You need to find questions that truly need answering and design trials that will be clinically relevant and interesting. Completing any study is hard work and extremely challenging so, at the end of it, you should know it’s something people will want to read about. Ideally the results of your trial will change practice but often that’s very difficult, so you need to feel that your work will, at the very least, provide new data that add to the totality of our knowledge and will help us to make incremental steps towards the final answer.
As an advocate for rigorous testing of clinical practice and the use of evidence-based medicine in all phases of medical care, do you believe these standards are currently being upheld?
Yes, I do! I think we try very hard to uphold standards in medical care and use the evidence-base to inform what we do.
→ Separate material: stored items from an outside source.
(** Modelled from the spec: the definitions of [Iterate], [Count] and
    [Find] are not among the sources, only their declarations.  The walk
    visits the current element; a failure status of the visitor ends the
    whole traversal with that status.  With [aRecurse] the members of a
    container are visited one level deeper before the walk moves past the
    container; without it the members are skipped, and the cursor still
    fails on a malformed encoding among them.  Advancing onto a malformed
    encoding is a decode failure. *)
Fixpoint IterateElement (aDepth : nat) (e : TLVElement)
    (following : list TLVElement) (aContext : Ctx) {struct e}
    : CHIP_ERROR * Ctx :=
  match e with
  | Malformed => (CHIP_ERROR_TLV_DECODE, aContext)
  | Primitive _ _ _ => aHandler (e :: following) aDepth aContext
  | Container _ _ members =>
      let (retval, aContext) := aHandler (e :: following) aDepth aContext in
      if negb (isSuccess retval) then (retval, aContext)
      else if aRecurse then
        walkLevel (IterateElement (S aDepth)) members aContext
      else if malformedStream members then (CHIP_ERROR_TLV_DECODE, aContext)
      else (CHIP_NO_ERROR, aContext)
  end.

(** The walk over the elements that remain at one level. *)
Definition IterateStream (aDepth : nat) (l : list TLVElement) (aContext : Ctx)
    : CHIP_ERROR * Ctx :=
  walkLevel (IterateElement aDepth) l aContext.

End Traversal.

(** [CHIP_ERROR Iterate(const TLVReader &aReader, IterateHandler aHandler,
    aContext, const bool aRecurse)]: the walk from the cursor's
    position, at depth 0. *)
Definition Iterate {Ctx : Type} (aReader : TLVReader)
    (aHandler : IterateHandler Ctx) (aContext : Ctx) (aRecurse : bool)
    : CHIP_ERROR * Ctx :=
  IterateStream aHandler aRecurse 0%nat aReader aContext.

(** The visitor of [Count]: always continues, increments the counter. *)
Definition CountHandler : IterateHandler nat :=
  fun _ _ aCount => (CHIP_NO_ERROR, S aCount).

(** [CHIP_ERROR Count(const TLVReader &aReader, size_t &aCount,
    const bool aRecurse)]. *)
Definition Count (aReader : TLVReader) (aRecurse : bool) : CHIP_ERROR * nat :=
  Iterate aReader CountHandler 0%nat aRecurse.

(** The visitor of [Find]: on a match it captures a copy of the cursor and
    asks the walk to stop. *)
Definition FindHandler (aTag : Tag) : IterateHandler (option TLVReader) :=
  fun aReader _ aResult =>
    match GetTag aReader with
    | Some tag =>
        if tag =? aTag then (CHIP_ERROR_STOP_ITERATION, Some aReader)
        else (CHIP_NO_ERROR, aResult)
    | None => (CHIP_NO_ERROR, aResult)
    end.

(** [CHIP_ERROR Find(const TLVReader &aReader, const uint64_t &aTag,
    TLVReader &aResult, const bool aRecurse)].  The result cursor is
    [Some] once populated; found and not found are both success. *)
Definition Find (aReader : TLVReader) (aTag : Tag) (aRecurse : bool)
    : CHIP_ERROR * option TLVReader :=
  let (retval, aResult) := Iterate aReader (FindHandler aTag) None aRecurse in
  match retval with
  | CHIP_ERROR_STOP_ITERATION => (CHIP_NO_ERROR, aResult)
  | _ => (retval, aResult)
  end.

(** ** Observing the visitor *)

(** One call of the visitor: the cursor and depth it was given and the
    status it returned. *)
Record Invocation : Type := mkInvocation {
  inv_reader : TLVReader;
  inv_depth : nat;
  inv_status : CHIP_ERROR
}.

(** A visitor that behaves as [h] and appends each of its calls to a log
    kept in the context. *)
Definition recording {Ctx : Type} (h : IterateHandler Ctx)
    : IterateHandler (list Invocation * Ctx) :=
  fun aReader aDepth st =>
    let (retval, c) := h aReader aDepth (snd st) in
    (retval, (fst st ++ [mkInvocation aReader aDepth retval], c)).

(** The no-op visitor: always continues. *)
Definition NoOpHandler : IterateHandler unit :=
  fun _ _ c => (CHIP_NO_ERROR, c).

(** A visitor that fails with [status] on its [n]-th call (counted from 1);
    the context counts the calls. *)
Definition abortAtHandler (n : nat) (status : CHIP_ERROR) : IterateHandler nat :=
  fun _ _ calls =>
    if (S calls =? n)%nat then (status, S calls) else (CHIP_NO_ERROR, S calls).

(** ** Document order *)

(** The cursor positions a traversal reaches, in document order: every
    element of the level, each followed, with [recurse], by the positions
    inside it. *)
Fixpoint positions (inside : TLVElement -> list TLVElement -> list TLVReader)
    (l : list TLVElement) {struct l} : list TLVReader :=
  match l with
  | [] => []
  | x :: rest => inside x rest ++ positions inside rest
  end.

Fixpoint reachableFrom (recurse : bool) (e : TLVElement)
    (following : list TLVElement) {struct e} : list TLVReader :=
  (e :: following)
  :: match e with
     | Container _ _ members =>
         if recurse then positions (reachableFrom recurse) members else []
     | _ => []
     end.

Definition reachable (recurse : bool) (l : list TLVElement) : list TLVReader :=
  positions (reachableFrom recurse) l.

(** ** The order of visits *)

(** The calls a traversal makes to a visitor that always continues, as
    cursor and depth, and the status the traversal ends with: success at
    the end of the stream, a decode failure at a malformed encoding. *)
Fixpoint scheduleLevel
    (visit : TLVElement -> list TLVElement -> list (TLVReader * nat) * CHIP_ERROR)
    (l : list TLVElement) {struct l} : list (TLVReader * nat) * CHIP_ERROR :=
  match l with
  | [] => ([], CHIP_NO_ERROR)
  | x :: rest =>
      let (calls, status) := visit x rest in
      if isSuccess status then
        let (calls', status') := scheduleLevel visit rest in
        (calls ++ calls', status')
      else (calls, status)
  end.

Fixpoint scheduleFrom (recurse : bool) (depth : nat) (e : TLVElement)
    (following : list TLVElement) {struct e}
    : list (TLVReader * nat) * CHIP_ERROR :=
  match e with
  | Malformed => ([], CHIP_ERROR_TLV_DECODE)
  | Primitive _ _ _ => ([(e :: following, depth)], CHIP_NO_ERROR)
  | Container _ _ members =>
      if recurse then
        let (calls, status) :=
          scheduleLevel (scheduleFrom recurse (S depth)) members in
        ((e :: following, depth) :: calls, status)
      else
        ([(e :: following, depth)],
         if malformedStream members then CHIP_ERROR_TLV_DECODE
         else CHIP_NO_ERROR)
  end.

Definition schedule (recurse : bool) (depth : nat) (l : list TLVElement)
    : list (TLVReader * nat) * CHIP_ERROR :=
  scheduleLevel (scheduleFrom recurse depth) l.

(** The visitor called on each scheduled position in turn, up to its first
    failure status. *)
Fixpoint runVisitor {Ctx : Type} (h : IterateHandler Ctx)
    (calls : list (TLVReader * nat)) (aContext : Ctx) {struct calls}
    : CHIP_ERROR * Ctx :=
  match calls with
  | [] => (CHIP_NO_ERROR, aContext)
  | (aReader, aDepth) :: calls' =>
      let (retval, aContext) := h aReader aDepth aContext in
      if isSuccess retval then runVisitor h calls' aContext
      else (retval, aContext)
  end.

(** A schedule carried out with a visitor: the visitor's failure status if
    it fails, the status the schedule ends with otherwise. *)
Definition finish {Ctx : Type} (h : IterateHandler Ctx)
    (plan : list (TLVReader * nat) * CHIP_ERROR) (aContext : Ctx)
    : CHIP_ERROR * Ctx :=
  let (retval, aContext) := runVisitor h (fst plan) aContext in
  if isSuccess retval then (snd plan, aContext) else (retval, aContext).

Definition hasTag (aTag : Tag) (aReader : TLVReader) : bool :=
  match GetTag aReader with
  | Some tag => tag =? aTag
  | None => false
  end.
Some teams are better than others at doing this, but in general I think cardiologists do a pretty good job at keeping up to date.
Overall, you have more than 70 publications and are actively involved in the development and recruitment for various multicentre clinical trials. What are you working on next?
My next big trial is ORBITA-2 which is currently in the recruitment phase. This will build on the work of ORBITA. It is the next placebo-controlled trial of angioplasty and will test whether PCI improves symptoms in a wider range of patients than those included in the first trial. My main focus at the moment is continuing to understand the link between stenosis, ischaemia, and symptoms in patients with stable coronary artery disease. I have three PhD students working on really interesting studies that will help us to know much more.
As a result of COVID-19, multiple new options for disseminating scientific developments have arisen. By what means do you stay up to date with the latest cutting-edge advancements in cardiology?
I think the challenging last few months have taught us that it is possible to connect globally and to keep learning even without our traditional face-to-face conferences and meetings. The organisers of scientific congresses have worked so hard to find new platforms and new ways to present information digitally. Social media has been an invaluable resource; it means we can have real time interactions with our peers which has certainly improved a stressful experience. Some of this new experience has been fantastic and has allowed us to juggle conference attendance with busy day jobs and our home lives; however, I really miss the old times. Nothing can really replace the ability to chat face-to-face and I am looking forward to the return of the conventional meeting! But I am thankful that we have all been able to support each other across the world; I think that seeing each other again will be all the more precious given what we’ve all been through.
Within the 14 years of your clinical cardiology career, you have presented at multiple international cardiology conferences worldwide; why do you consider presenting at events to be of importance?
The dissemination of science is absolutely vital to our ability to advance knowledge and change practice. I have presented in all sorts of formats all over the world. Sometimes my audience has been interested in the results and other times they have been less happy to listen. Whatever the situation, I enjoy the challenge of explaining my work to others and the collaborations and future research that creates.